//to find speed of truck immidiately after collision and the maximum deflection of spring during impact. Moreover if k=0.5 then determine hoe the final speedsw will be affected and amount of dissipated energy 
clc
//given
m1=15//tons
u1=12//m/h
m2=5//tons
u2=8//m/h
k=2//ton/in
e1=0.5//coefficient of restitution
printf("\n")
//conservation of linear momentum
v=(m1*u1+m2*u2)/(m1+m2)
printf("velocity at the instant of  collision is %.2f mph",v)
e=(m1*m2*(88/60)^2*(u1-u2)^2)/(2*32.2*(u1+u2))
printf("\n")
printf("The difference between the kinetic energy before and during the impact is %.2f ft tons\n",e)
//energy stored in spring equals energy dissipated
//s=(1/2)*k*x^2
//s=e
//since there are 4 buffer springs ,4x^2=24 inches (2 ft=24 inches)
x=((e*12)/4)^.5
printf("Maximum deflection of the spring is %.2f in\n",x)
// maximum force acting between pair of buffer = stiffness of spring*deflection
f=k*x
printf("Maximum force acting between each buffer is %.2f tons\n",f)

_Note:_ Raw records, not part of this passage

Example coalRaised_values :
  setResourceValue rawResources false (Some (values freshState)) "coal"
    (Direct (Some 20%Z)) freshState = Some coalRaised /\
  map (fun n => values coalRaised !! n)
      ["iron"; "coal"; "oil"; "steel"; "plastics"; "consumer_goods"]
  = [Some 5; Some 20; Some 5; Some 25; Some 25; Some 50]%Z /\
  map (map ch_name) (actionLog coalRaised)
  = [["coal"; "steel"; "plastics"; "consumer_goods"]] /\
  undoLastChange coalRaised = freshState.
Proof. repeat split; vm_compute; reflexivity. Qed.

Lemma undo_round_trip_witness :
  exists g,
    actionLog coalRaised = actionLog freshState ++ [g] /\
    values (undoLastChange coalRaised) = values freshState /\
    actionLog (undoLastChange coalRaised) = actionLog freshState /\
    ((forall ch, ch ∈ g ->
        exists old, histories freshState !! ch_name ch = Some old /\
          forall x, last old = Some x ->
            forall ch', ch' ∈ g -> ch_name ch' = ch_name ch -> nextValue ch' <> x) ->
     undoLastChange coalRaised = freshState).
Proof.
  apply (undo_round_trip rawResources false (Some (values freshState)) "coal"
           (Direct (Some 20%Z)) freshState coalRaised
           (Resource "coal" "Coal" [] (Some 10%Z)) 20%Z).
  - reflexivity.
  - reflexivity.
  - vm_compute. reflexivity.
Defined.

(** The updater that the "minus" button of a resource box passes to
    [setValue] while minimums are respected:
    [prev => Math.max(min, (typeof prev === 'number' ? prev : value) - step)]
    with [step = 1], [min] and [value] being the rendered ones. *)
Definition minusButton (min value : Z) : valueOrUpdater :=
  Updater (fun prev => Some (Z.max min (default value prev - 1))).

(** C2, as the program behaves: the "minus" button pressed on iron at its
    minimum 5 issues a call that resolves to 5 again; the call logs a change
    from 5 to 5 and appends a second 5 to the history.  The undo that
    follows restores the values and removes the log entry, but its loop
    removes both samples, so the history of iron is left empty instead of
    being restored to its previous content. *)
Theorem undo_drops_earlier_sample :
  exists st1,
    setResourceValue rawResources false (Some (values freshState)) "iron"
      (minusButton 5 5) freshState = Some st1 /\
    values st1 = values freshState /\
    histories freshState !! "iron" = Some [5%Z] /\
    histories st1 !! "iron" = Some [5%Z; 5%Z] /\
    length (actionLog st1) = S (length (actionLog freshState)) /\
    values (undoLastChange st1) = values freshState /\
    length (actionLog (undoLastChange st1)) = length (actionLog freshState) /\
    histories (undoLastChange st1) !! "iron" = Some [].
Proof. eexists. repeat split; vm_compute; reflexivity. Qed.

(** A state of the shipped resources in which steel is one above its floor. *)
Definition steelAbove : state :=
  State (<["steel" := 16%Z]> (<["consumer_goods" := 31%Z]> (values freshState)))
        (histories freshState) [].

Example steelAbove_floor : floorInvariant rawResources (values steelAbove).
Proof.
  apply floorInvariant_shipped. unfold rawResources. floor_by_evaluation.
Qed.

(** Two calls issued from one render, second one clamped against the
    snapshot of that render: iron goes up to 6, then steel is accepted at 15
    because the snapshot still says that its floor is 5 + 10. *)
Example stale_snapshot_breaks_floor :
  exists st1 st2,
    setResourceValue rawResources false (Some (values steelAbove)) "iron"
      (Direct (Some 6%Z)) steelAbove = Some st1 /\
    setResourceValue rawResources false (Some (values steelAbove)) "steel"
      (Direct (Some 15%Z)) st1 = Some st2 /\
    values st2 !! "steel" = Some 15%Z /\
    computeMin steel (Some (values st2)) = Some 16%Z.
Proof. do 2 eexists. repeat split; vm_compute; reflexivity. Qed.

End EngineFacts.

(** ** Economic noise *)

Module NoiseFacts.
Import Graph Engine Noise EngineFacts.

Lemma computeAdjustment_name ignoreMin rand1 rand2 r k next :
  computeAdjustment ignoreMin rand1 rand2 r = Some (k, next) -> k = res_name r.
Proof.
  unfold computeAdjustment. intros H.
  repeat match type of H with
         | context [if ?b then _ else _] => destruct b
         | context [match ?o with Some _ => _ | None => _ end] => destruct o
         end; congruence.
Qed.

(** At the floor the adjustment keeps the value or adds one. *)
Lemma computeAdjustment_at_floor rand1 rand2 n v :
  computeAdjustment false rand1 rand2 (Res n (Some v) (Some v)) = None \/
  computeAdjustment false rand1 rand2 (Res n (Some v) (Some v)) = Some (n, Some v) \/
  computeAdjustment false rand1 rand2 (Res n (Some v) (Some v))
    = Some (n, Some (v + 1)%Z).
Proof.
  unfold computeAdjustment. simpl.
  destruct (negb (Qle_bool (4 # 10) rand1)); [auto|].
  destruct (randBelow rand2 (1 # 10) (8 # 10) (v - v) v).
  - replace (v + -1 <? v)%Z with true by (symmetry; apply Z.ltb_lt; lia).
    rewrite Z.eqb_refl. auto.
  - replace (v + 1 <? v)%Z with false by (symmetry; apply Z.ltb_ge; lia).
    replace (v + 1 =? v)%Z with false by (symmetry; apply Z.eqb_neq; lia).
    auto.
Qed.

Section Tick.
Variable resourceData : list resource.

Lemma tick_keeps_floor captured draws n v : forall rs i st x,
  (forall r, r ∈ rs -> res_name r = n ->
     res_value r = Some v /\ res_min r = Some v) ->
  values st !! n = Some x -> (v <= x)%Z ->
  exists st' y,
    tick resourceData false captured draws i rs st = Some st' /\
    values st' !! n = Some y /\ (v <= y)%Z.
Proof.
  induction rs as [|r rs IH]; intros i st x Hrs Hx Hvx.
  { by exists st, x. }
  assert (Hrs' : forall r', r' ∈ rs -> res_name r' = n ->
                            res_value r' = Some v /\ res_min r' = Some v).
  { intros r' Hr'. apply Hrs. by apply list_elem_of_further. }
  simpl.
  destruct (computeAdjustment false (draws i).1 (draws i).2 r) as [[k next]|] eqn:Hadj;
    [|by eapply IH].
  pose proof (computeAdjustment_name _ _ _ _ _ _ Hadj) as ->.
  destruct (setResourceValue_total resourceData false captured (res_name r)
              (Direct next) st) as [st1 Hst1].
  rewrite Hst1.
  destruct (setResourceValue_values _ _ _ _ _ _ _ Hst1) as (Hother & Hself & Hsame).
  destruct (decide (res_name r = n)) as [Hn|Hn].
  - destruct (Hrs r (list_elem_of_here _ _) Hn) as [Hval Hmin].
    destruct r as [rn rmin rval]. simpl in *. subst rn rmin rval.
    assert (Hnext : next = Some v \/ next = Some (v + 1)%Z).
    { destruct (computeAdjustment_at_floor (draws i).1 (draws i).2 n v) as [E|[E|E]];
        rewrite E in Hadj; [done|left|right]; congruence. }
    destruct (resourceMap resourceData !! n) as [res|] eqn:Hres.
    + assert (exists p, next = Some p /\ (v <= p)%Z) as (p & -> & Hp).
      { destruct Hnext as [->| ->]; eexists; (split; [done|lia]). }
      destruct (Hself p res eq_refl eq_refl) as (y & Hy & Hpy).
      eapply IH; [done|exact Hy|lia].
    + rewrite (Hsame (or_introl eq_refl)). by eapply IH.
  - destruct (Hother n (fun E => Hn (eq_sym E)) x Hx) as (y & Hy & Hxy).
    eapply IH; [done|exact Hy|lia].
Qed.


End Tick.


(** C1, as the program behaves: one noise tick on the shipped resources,
    started from a state that satisfies the floor invariant.  The tick
    raises iron from 5 to 6 and then lowers steel from 16 to 15; the second
    call checks 15 against the minimum of the render the tick started from
    (5 + 10), not against the values the first call left (6 + 10).  After
    the tick steel is below the sum of its components. *)
Theorem noise_tick_breaks_floor :
  floorInvariant rawResources (values steelAbove) /\
  exists st',
    tick rawResources false (Some (values steelAbove))
      (fun i => nth i [(1 # 2, 1 # 2); (0, 0); (0, 0); (1 # 2, 1 # 10)] (0, 0))%Q 0
      (renderResources (values steelAbove) rawResources)
      steelAbove = Some st' /\
    values st' !! "iron" = Some 6%Z /\
    values st' !! "coal" = Some 10%Z /\
    values st' !! "steel" = Some 15%Z /\
    computeMin steel (Some (values st')) = Some 16%Z /\
    ~ floorInvariant rawResources (values st').
Proof.
  split; [exact steelAbove_floor|].
  eexists. split; [vm_compute; reflexivity|].
  repeat split; try (vm_compute; reflexivity).
  intros H. specialize (H steel).
  assert (Hin : steel ∈ rawResources).
  { unfold rawResources, steel. do 3 apply list_elem_of_further. apply list_elem_of_here. }
  specialize (H Hin ltac:(discriminate)). vm_compute in H. discriminate.
Qed.

End NoiseFacts.

(** ** Contracts: completion and decay *)

Module ContractFacts.
Import Graph Engine Contracts EngineFacts.

#[local] Arguments completionValue : simpl never.
#[local] Arguments decayValue : simpl never.
#[local] Arguments aboveTarget : simpl never.
#[local] Arguments belowTarget : simpl never.

Lemma find_unknown_id (l : list contract) (cid : Z) :
  (forall c, c ∈ l -> c_id c <> cid) ->
  List.find (fun c => bool_decide (c_id c = cid)) l = None.
Proof.
  induction l as [|c l IH]; intros H; simpl; [done|].
  rewrite bool_decide_eq_false_2 by (apply H; apply list_elem_of_here).
  apply IH. intros c' Hc'. apply H. by apply list_elem_of_further.
Qed.

Lemma filter_unknown_id (l : list contract) (cid : Z) :
  (forall c, c ∈ l -> c_id c <> cid) ->
  List.filter (fun c => negb (bool_decide (c_id c = cid))) l = l.
Proof.
  induction l as [|c l IH]; intros H; simpl; [done|].
  rewrite bool_decide_eq_false_2 by (apply H; apply list_elem_of_here).
  simpl. f_equal. apply IH. intros c' Hc'. apply H. by apply list_elem_of_further.
Qed.

Section Lifecycle.
Variable resourceData : list resource.

(** X3.  Decay of an id that is neither rendered nor active changes
    nothing. *)
Lemma onContractDecay_unknown ignoreMin rendered renderedContracts cid st :
  (forall c, c ∈ renderedContracts -> c_id c <> cid) ->
  (forall c, c ∈ contracts st -> c_id c <> cid) ->
  onContractDecay resourceData ignoreMin rendered renderedContracts cid st = Some st.
Proof.
  intros Hr Ha. unfold onContractDecay.
  rewrite find_unknown_id, filter_unknown_id by done. by destruct st.
Qed.

(** X4.  Completion of such an id leaves contracts and resources alone, and
    still multiplies the escalator by 1.1. *)
Lemma completeContract_unknown ignoreMin rendered renderedContracts cid st :
  (forall c, c ∈ renderedContracts -> c_id c <> cid) ->
  (forall c, c ∈ contracts st -> c_id c <> cid) ->
  completeContract resourceData ignoreMin rendered renderedContracts cid st
  = Some (Hook (contracts st) (currentTargetValue st * 1.1)%float (engine st)).
Proof.
  intros Hr Ha. unfold completeContract.
  by rewrite find_unknown_id, filter_unknown_id.
Qed.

//assuming perfectly elastic collision
//for loaded truck 
v1=2*11-12
//for unloaded truck 
v2=2*11-8
printf("Speed of loaded truck after impact %.2f mph\n",v1)
printf("speed of unloaded truck after impact %.2f mph\n",v2)
//if coefficient of restitution =o.5
//for loaded truck 
ve1=(1+.5)*11-.5*12
//for unloaded truck 
ve2=(1+.5)*11-.5*8
printf("Speed of loaded truck after impact when e=0.5 %.2f mph\n",ve1)
printf("Speed of unloaded truck after impact when e=0.5 %.2f mph\n",ve2)
//net loss of kinetic energy=(1-e^2)*energy stored in spring
l=(1-(e1^2))*2//ft tons
printf("Net loss of kinetic energy is %.2f ft tons\n",l)